El avance de la ciencia médica desde 1900 ha conllevado y posibilitado cambios culturales en la actitud ante la enfermedad y la muerte. El ejercicio de la medicina o la enfermería es respetada y aplaudida. En el teatro lírico, a pesar de alguna oveja negra (El Doctor en Wozzeck, de Berg), casi todos los doctores y doctoras son racionales, inteligentes, capaces y se desviven por el bienestar de sus pacientes (Dr. Pustrpalk, en Sarlatán, de Haas; Dr. Ch’eng Ying en A night at the chinese opera, de Weir; El Doctor, en Vanessa, de Barber; Dr. S., en The man who mistook his wife for a hat, de Nyman…). Como podemos ver en la vida cotidiana.

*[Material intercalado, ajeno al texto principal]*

(* ===== verification/DConnSpec.v ===== *)
(** * Correctness of a dispatcher connection

    The reference is a function from the bytes a client sends to the bytes
    it should get back: the input is cut into lines, each line into words,
    and each [loadbalance] command has its reply.  The state machine with its
    growing read buffer, in-place tokenizer, split messages and partial
    sends is shown to produce exactly that. *)

From S2P Require Import Prelude DConn.

Module DConnProofs.
Import DConn.

(** ** The reference *)

(** The words of a text, [cur] being the part of the current word already
    seen. *)
Fixpoint words (cur s : list Z) : list (list Z) :=
  match s with
  | [] => if bool_decide (cur = []) then [] else [cur]
  | c :: s =>
      if c =? 32 then (if bool_decide (cur = []) then words [] s else cur :: words [] s)
      else words (cur ++ [c]) s
  end.

(** A line without the carriage return at its end, unless that is all of it. *)
Definition strip_cr (line : list Z) : list Z :=
  if (1 <? zlen line) && bool_decide (last line = Some 13) then removelast line else line.

(** The text of a line; a NUL ends it. *)
Definition line_text (line : list Z) : list Z := cstr (strip_cr line).

Definition reply_line (str : list Z) : list Z :=
  (if DATA_BUFFER_SIZE <? zlen str + 2 then bytes_of_string "SERVER_ERROR output line too long"
   else str) ++ CRLF.

Section Reference.
Context (redis_reply : nat -> option (list (list Z))).

Definition registry_answer (n : nat) : list Z :=
  match redis_reply n with
  | Some [ip] => cstr ip
  | _ => bytes_of_string "NOT_FOUND_MSGSERVER"
  end.

(** The reply to a command text, when [n] queries were made before it, and
    the number of queries made after it. *)
Definition text_reply (n : nat) (text : list Z) : list Z * nat :=
  match words [] text with
  | w0 :: w1 :: _ =>
      if bool_decide (w0 = bytes_of_string "loadbalance") then
        if bool_decide (w1 = bytes_of_string "msgservers")
        then (reply_line (registry_answer n), S n)
        else (reply_line (bytes_of_string "ERROR"), n)
      else ([], n)
  | _ => ([], n)
  end.

Definition command_reply (n : nat) (line : list Z) : list Z * nat := text_reply n (line_text line).

(** The replies to a byte stream, [line] being the unfinished line. *)
Fixpoint serve (n : nat) (line s : list Z) : list Z :=
  match s with
  | [] => []
  | c :: s =>
      if c =? 10 then (command_reply n line).1 ++ serve (command_reply n line).2 [] s
      else serve n (line ++ [c]) s
  end.

Lemma serve_line n line l s :
  10 ∉ l ->
  serve n line (l ++ 10 :: s) =
  (command_reply n (line ++ l)).1 ++ serve (command_reply n (line ++ l)).2 [] s.
Proof.
  revert line. induction l as [|c l IH]; intros line Hl; simpl.
  - by rewrite app_nil_r.
  - apply not_elem_of_cons in Hl as [??]. rewrite (proj2 (Z.eqb_neq c 10)) by done.
    by rewrite IH, <- app_assoc.
Qed.

Lemma serve_no_newline n line s : 10 ∉ s -> serve n line s = [].
Proof.
  revert line. induction s as [|c s IH]; intros line Hl; simpl; [done|].
  apply not_elem_of_cons in Hl as [??]. rewrite (proj2 (Z.eqb_neq c 10)) by done. by apply IH.
Qed.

En palabras de Stravinsky: “La música se nos ha dado para establecer un orden en las cosas; para ordenar lo caótico y lo personal en algo perfectamente controlado, consciente y capaz de la vitalidad duradera”. La música aspira a confortar y facilitar la vida. Por una parte, los médicos representados en música, al igual que otros elementos, aparecen de forma estilizada y estereotipada para contribuir al distanciamiento que permite aprehender de manera crítica la obra de arte. Pero suele producirse una mirada burlesca a la figura del doctor porque cuesta reconocer nuestra vulnerabilidad e indefensión, que nos exige confiar ciegamente en el buen criterio de un desconocido.